Records provided ->
(** C29: Round trip of accepted input: when [utf8_pull] accepts bytes and [utf8_push]
    accepts what it wrote, the bytes are a text's UTF-8 encoding and the result is
    the encoding of the text without its bidirectional formatting characters;
    without any, it is the very bytes that went in. *)
Theorem utf8_round_trip bs u bs' left16 left8 m n :
  Forall byte bs -> 0 <= left16 -> 0 <= left8 -> Forall byte u ->
  utf8_pull (Conv bs [] left16) = (None, Conv [] u m) -> utf8_push (Conv u [] left8) = (None, Conv [] bs' n) ->
  exists cps, Forall scalar cps /\ bs = to8 cps /\ bs' = to8 (filter (fun cp => ~ bidi cp) cps) /\
    (Forall (fun cp => ~ bidi cp) cps -> bs' = bs).
Proof.
  intros Hb H16 H8 Hu Hp Hq.
  destruct (pull_loop_decodes (S (length bs)) (Conv bs [] left16)) as (cps & r & s & E1 & D1 & D2 & D3 & _); [cbn; lia|done|done|].
  destruct (push_loop_encodes (S (length u)) (Conv u [] left8)) as (cps' & r' & s' & E1' & D1' & D2' & D3' & _); [cbn; lia|done|done|].
  unfold utf8_pull in Hp. unfold utf8_push in Hq. cbn [inbuf] in Hp, Hq. rewrite Hp in E1. rewrite Hq in E1'.
  injection E1 as <- <-. injection E1' as <- <-. cbn in *. rewrite app_nil_r in *. subst u.
  apply to16_inj in D2' as ->; [|done|done]. exists cps'. split_and!; try done.
  intros Hn. rewrite D3', D2, list_filter_all; [done|]. rewrite Forall_forall in Hn. exact Hn.
Qed.

Lemma utf8_round_trip_witness :
  exists cps, Forall scalar cps /\ [0x41; 0xC3; 0xA9] = to8 cps /\ [0x41; 0xC3; 0xA9] = to8 (filter (fun cp => ~ bidi cp) cps).
Proof.
  destruct (utf8_round_trip [0x41; 0xC3; 0xA9] [0x41; 0; 0xE9; 0] [0x41; 0xC3; 0xA9] 4 3 0 0) as (cps & H1 & H2 & H3 & _);
    [repeat constructor; unfold byte; lia|lia|lia|repeat constructor; unfold byte; lia|reflexivity|reflexivity|].
  exists cps. split_and!; [exact H1|exact H2|exact H3].
Defined.

(** [utf8_pull] accepts a lead byte F4 with any continuation byte, although its
    table stops at F4 8F: the bytes F4 90 80 80, which are no character's encoding,
    decode without error to two low surrogates, which [utf8_push] then refuses. *)
Theorem utf8_pull_beyond :
  (forall cp rest, scalar cp -> [0xF4; 0x90; 0x80; 0x80] <> utf8 cp ++ rest) /\
  utf8_pull (Conv [0xF4; 0x90; 0x80; 0x80] [] 4) = (None, Conv [] (unit16 0xDC00 ++ unit16 0xDC00) 0) /\
  (utf8_push (Conv (unit16 0xDC00 ++ unit16 0xDC00) [] 4)).1 = Some EINVAL.
Proof.
  split_and!; [|reflexivity..]. intros cp rest Hs Heq. unfold scalar, utf8 in *. revert Heq.
  repeat case_test; intros Heq; injection Heq; intros; zmod.
Qed.
(* ===== verification/AdHeader.v ===== *)
(** * AppleDouble headers, libatalk/adouble/ad_open.c and ad_flush.c

    The metadata of a file is a block of at most 1024 bytes: a header of 26 bytes,
    descriptors of 12 bytes that give the offset and length of each entry, and the
    entries.  It is stored in a file of its own (version 2) or in an extended
    attribute (EA).  This file holds the parsers, the checks on entries, the
    builders and the copy of one header into another.  What a read of the store
    returned is an argument; bytes are [Z] in 0..255. *)

From S2P Require Import Prelude Bytes.

(** ** Layout *)

Definition ADEID_DFORK : nat := 1.
Definition ADEID_RFORK : nat := 2.
Definition ADEID_NAME : nat := 3.
Definition ADEID_COMMENT : nat := 4.
Definition ADEID_ICONBW : nat := 5.
Definition ADEID_ICONCOL : nat := 6.
Definition ADEID_FILEI : nat := 7.
Definition ADEID_FILEDATESI : nat := 8.
Definition ADEID_FINDERI : nat := 9.
Definition ADEID_MACFILEI : nat := 10.
Definition ADEID_PRODOSFILEI : nat := 11.
Definition ADEID_MSDOSFILEI : nat := 12.
Definition ADEID_SHORTNAME : nat := 13.
Definition ADEID_AFPFILEI : nat := 14.
Definition ADEID_DID : nat := 15.
Definition ADEID_PRIVDEV : nat := 16.
Definition ADEID_PRIVINO : nat := 17.
Definition ADEID_PRIVSYN : nat := 18.
Definition ADEID_PRIVID : nat := 19.
Definition ADEID_MAX : nat := ADEID_PRIVID + 1.

Definition AD_DEV : Z := 0x80444556.
Definition AD_INO : Z := 0x80494E4F.
Definition AD_SYN : Z := 0x8053594E.
Definition AD_ID : Z := 0x8053567E.

Definition AD_MAGIC : Z := 0x00051607.
Definition AD_VERSION2 : Z := 0x00020000.
Definition AD_VERSION_EA : Z := 0x00020002.

Definition ADEDOFF_VERSION : nat := 4.
Definition ADEDOFF_FILLER : nat := 8.
Definition ADEDOFF_NENTRIES : nat := 24.
Definition AD_HEADER_LEN : nat := 26.
Definition AD_ENTRY_LEN : nat := 12.

Definition ADEDLEN_NAME : Z := 255.
Definition ADEDLEN_COMMENT : Z := 200.
Definition ADEDLEN_FILEI : Z := 16.
Definition ADEDLEN_FINDERI : Z := 32.
Definition ADEDLEN_FILEDATESI : Z := 16.
Definition ADEDLEN_SHORTNAME : Z := 12.
Definition ADEDLEN_AFPFILEI : Z := 4.
Definition ADEDLEN_MACFILEI : Z := 4.
Definition ADEDLEN_PRODOSFILEI : Z := 8.
Definition ADEDLEN_MSDOSFILEI : Z := 2.
Definition ADEDLEN_ICONBW : Z := 128.
Definition ADEDLEN_ICONCOL : Z := 1024.
Definition ADEDLEN_DID : Z := 4.
Definition ADEDLEN_PRIVDEV : Z := 8.
Definition ADEDLEN_PRIVINO : Z := 8.
Definition ADEDLEN_PRIVSYN : Z := 8.
Definition ADEDLEN_PRIVID : Z := 4.
Definition ADEDLEN_INIT : Z := 0.
(** The parser reads no byte behind the descriptors. *)
Lemma parse_loop_front n : forall a b valid t, (12 * n <= length a)%nat -> parse_loop n (a ++ b) valid t = parse_loop n a valid t.
Proof.
  induction n as [|n IH]; intros a b valid t Hn; [done|]. cbn [parse_loop].
  rewrite !drop_app_le by lia. rewrite !rd32_app by (rewrite ?length_drop; lia). destruct (_ || _); [done|].
  apply IH. rewrite length_drop. lia.
Qed.

(** A header: the identification, the filler, the count, the descriptors, the entries. *)
Definition header_bytes (version : Z) (filler : list Z) (es : list (nat * ad_entry_t)) (rest : list Z) : list Z :=
  be32 AD_MAGIC ++ be32 version ++ filler ++ be16 (Z.of_nat (length es)) ++ descs es ++ rest.

Lemma header_fields version filler es rest : length filler = 16%nat -> 0 <= version < 2 ^ 32 -> Z.of_nat (length es) < 2 ^ 16 ->
  let h := header_bytes version filler es rest in
  (26 <= length h)%nat /\ rd32 h = AD_MAGIC /\ rd32 (drop 4 h) = version /\ rd16 (drop 24 h) = Z.of_nat (length es) /\
  drop 26 h = descs es ++ rest.
Proof.
  intros Hf Hv Hes h. unfold h, header_bytes. split; [rewrite !length_app, Hf; cbn; lia|].
  split; [by apply rd32_be32|]. split; [by apply rd32_be32|]. split.
  - rewrite (drop_past _ _ 24 20), (drop_past _ _ 20 16), (drop_past _ _ 16 0) by (rewrite ?Hf; done). apply rd16_be16. lia.
  - rewrite (drop_past _ _ 26 22), (drop_past _ _ 22 18), (drop_past _ _ 18 2), (drop_past _ _ 2 0) by (rewrite ?Hf; done). done.
Qed.
(* ===== verification/Spotlight.v ===== *)
(** * Spotlight payloads, etc/afpd/spotlight_marshalling.c

    A Spotlight request or reply is a tree of typed values.  On the wire it is a
    header of 16 bytes, the elements, each a tag of 8 bytes with its data, and a table
    of contents (TOC) with one entry per complex element.  This file holds the packer
    and the unpacker.  A pointer into a buffer is the buffer with an offset; an
    access outside the buffer has the outcome [Undef] and a conversion out of range the
    outcome [Overflow], which the theorems exclude or exhibit; [Fail] is the return of -1. *)

From Stdlib Require Import SpecFloat.
From S2P Require Import Prelude Bytes.

(** ** Outcomes *)

Inductive out (A : Type) : Type :=
  | Done (a : A)
  | Fail   (** the code returns -1 *)
  | Undef  (** an access outside a buffer: undefined behaviour *)
  | Overflow  (** a double converted to an integer type that cannot hold it: undefined behaviour *).
Arguments Done {_} a.
Arguments Fail {_}.
Arguments Undef {_}.
Arguments Overflow {_}.

#[export] Instance out_ret : MRet out := fun A a => Done a.
#[export] Instance out_bind : MBind out := fun A B f m =>
  match m with Done a => f a | Fail => Fail | Undef => Undef | Overflow => Overflow end.

(** [EC_FAIL] unless the test holds. *)
Definition check (b : bool) : out unit := if b then Done tt else Fail.

(** ** Constants *)

Definition DSI_DATASIZ : Z := 65536.
Definition MAX_SLQ_DAT : Z := DSI_DATASIZ - 64.
Definition MAX_SLQ_TOC : Z := 8192.
Definition SPOTLIGHT_TIME_DELTA : Z := 978307200.

Definition SQ_TYPE_NULL : Z := 0x0000.
Definition SQ_TYPE_COMPLEX : Z := 0x0200.
Definition SQ_TYPE_INT64 : Z := 0x8400.
Definition SQ_TYPE_BOOL : Z := 0x0100.
Definition SQ_TYPE_FLOAT : Z := 0x8500.
Definition SQ_TYPE_DATA : Z := 0x0700.
Definition SQ_TYPE_CNIDS : Z := 0x8700.
Definition SQ_TYPE_UUID : Z := 0x0e00.
Definition SQ_TYPE_DATE : Z := 0x8600.
Definition SQ_TYPE_TOC : Z := 0x8800.

Definition SQ_CPX_TYPE_ARRAY : Z := 0x0a00.
Definition SQ_CPX_TYPE_STRING : Z := 0x0c00.
Definition SQ_CPX_TYPE_UTF16_STRING : Z := 0x1c00.
Definition SQ_CPX_TYPE_DICT : Z := 0x0d00.
Definition SQ_CPX_TYPE_CNIDS : Z := 0x1a00.
Definition SQ_CPX_TYPE_FILEMETA : Z := 0x1b00.

Definition SUBQ_SAFETY_LIM : nat := 20.
Definition SL_OFFSET_DELTA : Z := 16.

Definition SL_ENC_LITTLE_ENDIAN : Z := 1.
Definition SL_ENC_BIG_ENDIAN : Z := 2.
Definition SL_ENC_UTF_16 : Z := 4.

Definition INT_MAX : Z := 2 ^ 31 - 1.
Definition UINT_MAX : Z := 2 ^ 32 - 1.
Definition SIZE_MAX : Z := 2 ^ 64 - 1.

(** ** Values *)

Record sl_time_t := SlTime { tv_sec : Z; tv_usec : Z }.

(** A value in a dalloc array, by its talloc type name: the memory chunk of a string
    (with its NUL), the bits of a double, the 16 bytes of a UUID; the last
    constructor stands for a chunk of any other type name. *)
Inductive obj : Type :=
  | sl_array_t (l : list obj)
  | sl_dict_t (l : list obj)
  | sl_filemeta_t (l : list obj)
  | uint64_t (u : Z)
  | char_ptr (chunk : list Z)
  | sl_bool_t (b : bool)
  | double_t (w : Z)
  | sl_nil_t
  | time_t (t : sl_time_t)
  | sl_uuid_t (u : list Z)
  | sl_cnids_t (ca_unkn1 ca_context : Z) (ca_cnids : list Z)
  | other.

(** ** Memory *)

Definition poke (off : Z) (bs buf : list Z) : out (list Z) :=
  if (0 <=? off) && (off + Z.of_nat (length bs) <=? Z.of_nat (length buf)) then Done (blit (Z.to_nat off) bs buf) else Undef.

Definition peek (off n : Z) (buf : list Z) : out (list Z) :=
  if (0 <=? off) && (0 <=? n) && (off + n <=? Z.of_nat (length buf)) then Done (take (Z.to_nat n) (drop (Z.to_nat off) buf)) else Undef.
(* ===== verification/SpotlightFacts.v ===== *)
(** * Spotlight payloads: lemmas

    The words of a payload, the exact bytes the packer writes, and the progress and
    bounds of the unpacker. *)

From S2P Require Import Prelude Bytes Spotlight.

(** ** Outcomes *)

Lemma out_bind_Done {A B} (f : A -> out B) (m : out A) b : (m ≫= f) = Done b <-> exists a, m = Done a /\ f a = Done b.
Proof. destruct m; cbn; naive_solver. Qed.

(** A partial correctness judgement: no access is wild, a result satisfies [Q], and [R]
    holds when a conversion overflows.  It is [safe] when none does, and [bounded] when
    some may. *)
Definition judge {A} (R : Prop) (m : out A) (Q : A -> Prop) : Prop :=
  match m with Done a => Q a | Fail => True | Undef => False | Overflow => R end.
Notation safe := (judge False).
Notation bounded := (judge True).

Lemma safe_bind {A B} R (m : out A) (f : A -> out B) Q : judge R m (fun a => judge R (f a) Q) -> judge R (m ≫= f) Q.
Proof. by destruct m. Qed.

Lemma bind_assoc_out {A B C} (m : out A) (f : A -> out B) (g : B -> out C) : ((m ≫= f) ≫= g) = (m ≫= (fun a => f a ≫= g)).
Proof. by destruct m. Qed.

Lemma safe_mono {A} R (m : out A) (P Q : A -> Prop) : judge R m P -> (forall a, P a -> Q a) -> judge R m Q.
Proof. destruct m; cbn; auto. Qed.

Lemma safe_if {A} R (b : bool) (m : out A) Q : (b = false -> judge R m Q) -> judge R (if b then Fail else m) Q.
Proof. destruct b; cbn; auto. Qed.

Lemma safe_if_not {A} R (b : bool) (m : out A) Q : (b = true -> judge R m Q) -> judge R (if negb b then Fail else m) Q.
Proof. destruct b; cbn; auto. Qed.

(** ** Words *)

Definition word (w : Z) : Prop := 0 <= w < 2 ^ 64.

Definition le64 (w : Z) : list Z := le32 (u32 w) ++ le32 (u32 (Z.shiftr w 32)).

Lemma le64_length w : length (le64 w) = 8%nat.
Proof. done. Qed.

#[global] Arguments le64 : simpl never.
(** The loop that stores a region of [length_] bytes. *)
Fixpoint store_loop (fuel : nat) (length_ : nat) (stored : list Z) : M (list Z) :=
  if bool_decide (length stored < length_)%nat then
    match fuel with
    | O => stuck
    | S fuel =>
        '(len, bs) ← dsi_stream_read (length_ - length stored);
        if 0 <? len then store_loop fuel length_ (stored ++ bs) else exit EXITERR_CLNT
    end
  else mret stored.

(** The first request of a session, read by the child of [dsi_tcp_open]. *)
Definition dsi_tcp_first : M unit :=
  '(len, b2) ← dsi_stream_read 2;
  if len =? 0 then exit EXITERR_CLOSED else
  if (len <? 2) || (DSIFL_MAX <? field 0 1 b2) || (DSIFUNC_MAX <? field 1 1 b2) then exit EXITERR_CLNT else
  block ← store_loop DSI_BLOCKSIZ DSI_BLOCKSIZ b2;
  set_ses (fun d => with_clientID (ntohs (field 2 2 block)) (with_header (Dsi_block (field 0 1 block) (field 1 1 block) (field 2 2 block)
    (field 4 4 block) (field 8 4 block) (field 12 4 block)) d));;
  s ← get;
  let dsi_len := ntohl (field 8 4 block) in
  if server_quantum (ses s) <? dsi_len then exit EXITERR_CLNT else
  set_ses (fun d => with_commands (commands d) dsi_len d);;
  bs ← store_loop (Z.to_nat dsi_len) (Z.to_nat dsi_len) [];
  set_ses (fun d => with_commands (blit 0 bs (commands d)) (cmdlen d) d).
Lemma spec_then {A C} (m : M A) (f : A -> M C) s (P : A -> st -> Prop) (B D : st -> Prop) Q :
  spec m s P B -> (forall s', B s' -> D s') -> (forall a s', P a s' -> spec (f a) s' Q D) -> spec (m ≫= f) s Q D.
Proof. intros H HB HQ. apply spec_bind. eapply spec_mono; eauto. Qed.

(** ** The streams *)

Definition unread (l : link) : list Z := take (eof l - start l) (drop (start l) (buffer l)).

(** What the session is still to receive. *)
Definition pending (s : st) : list Z := unread (lnk s) ++ inp (net s).

Definition link_wf (l : link) : Prop := (start l <= eof l <= length (buffer l))%nat.

(** Between two states, the session took the bytes [got] from what was pending and sent
    the bytes [sent]; only the stream fields changed. *)
Record moved (got sent : list Z) (s s' : st) : Prop := {
  mv_wf : link_wf (lnk s) -> link_wf (lnk s');
  mv_in : link_wf (lnk s) -> pending s = got ++ pending s';
  mv_out : outp (net s') = outp (net s) ++ sent;
  mv_ses : ses s' = ses s;
  mv_cap : length (buffer (lnk s')) = length (buffer (lnk s));
  mv_inw : in_write (lnk s') = in_write (lnk s);
  mv_recvs : (length (recvs (net s')) <= length (recvs (net s)))%nat;
  mv_sends : (length (sends (net s')) <= length (sends (net s)))%nat;
  mv_sels : (length (sels (net s')) <= length (sels (net s)))%nat;
  mv_file : filed (net s') = filed (net s) /\ writes (net s') = writes (net s)
}.

Lemma moved_refl s : moved [] [] s s.
Proof. split; try done; try lia. by rewrite app_nil_r. Qed.

Lemma moved_trans g1 g2 o1 o2 s s1 s2 : moved g1 o1 s s1 -> moved g2 o2 s1 s2 -> moved (g1 ++ g2) (o1 ++ o2) s s2.
Proof.
  intros H1 H2. destruct H1, H2. split; [auto| | |congruence|congruence|congruence|lia|lia|lia|destruct mv_file0, mv_file1; split; congruence].
  - intros Hw. rewrite <- app_assoc, mv_in0 by done. f_equal. auto.
  - rewrite mv_out1, mv_out0, app_assoc. done.
Qed.

Lemma moved_trans0 g o s s1 s2 : moved [] [] s s1 -> moved g o s1 s2 -> moved g o s s2.
Proof. apply (moved_trans [] g [] o). Qed.

Lemma moved_trans1 g o s s1 s2 : moved g o s s1 -> moved [] [] s1 s2 -> moved g o s s2.
Proof. intros H1 H2. pose proof (moved_trans _ _ _ _ _ _ _ H1 H2) as H. by rewrite !app_nil_r in H. Qed.

(** A change of [errno], and a change of the link that keeps the buffer. *)
Lemma moved_errno e s : moved [] [] s (St (ses s) (lnk s) (with_errno e (net s))).
Proof. split; try done; try (cbn; lia). cbn. by rewrite app_nil_r. Qed.

Definition same_buffer (f : link -> link) : Prop :=
  forall l, buffer (f l) = buffer l /\ start (f l) = start l /\ eof (f l) = eof l /\ in_write (f l) = in_write l.

Lemma moved_lnk f s : same_buffer f -> moved [] [] s (St (ses s) (f (lnk s)) (net s)).
Proof.
  intros Hf. destruct (Hf (lnk s)) as (Hb & Hs & He & Hi).
  split; cbn; unfold link_wf, pending, unread; cbn; rewrite ?Hb, ?Hs, ?He, ?Hi, ?app_nil_r; try done; lia.
Qed.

Instructions to follow ->
Copy out, from the data above, every line holding the word "accepts".

Solution ->
(** C29: Round trip of accepted input: when [utf8_pull] accepts bytes and [utf8_push]
    accepts what it wrote, the bytes are a text's UTF-8 encoding and the result is
(** [utf8_pull] accepts a lead byte F4 with any continuation byte, although its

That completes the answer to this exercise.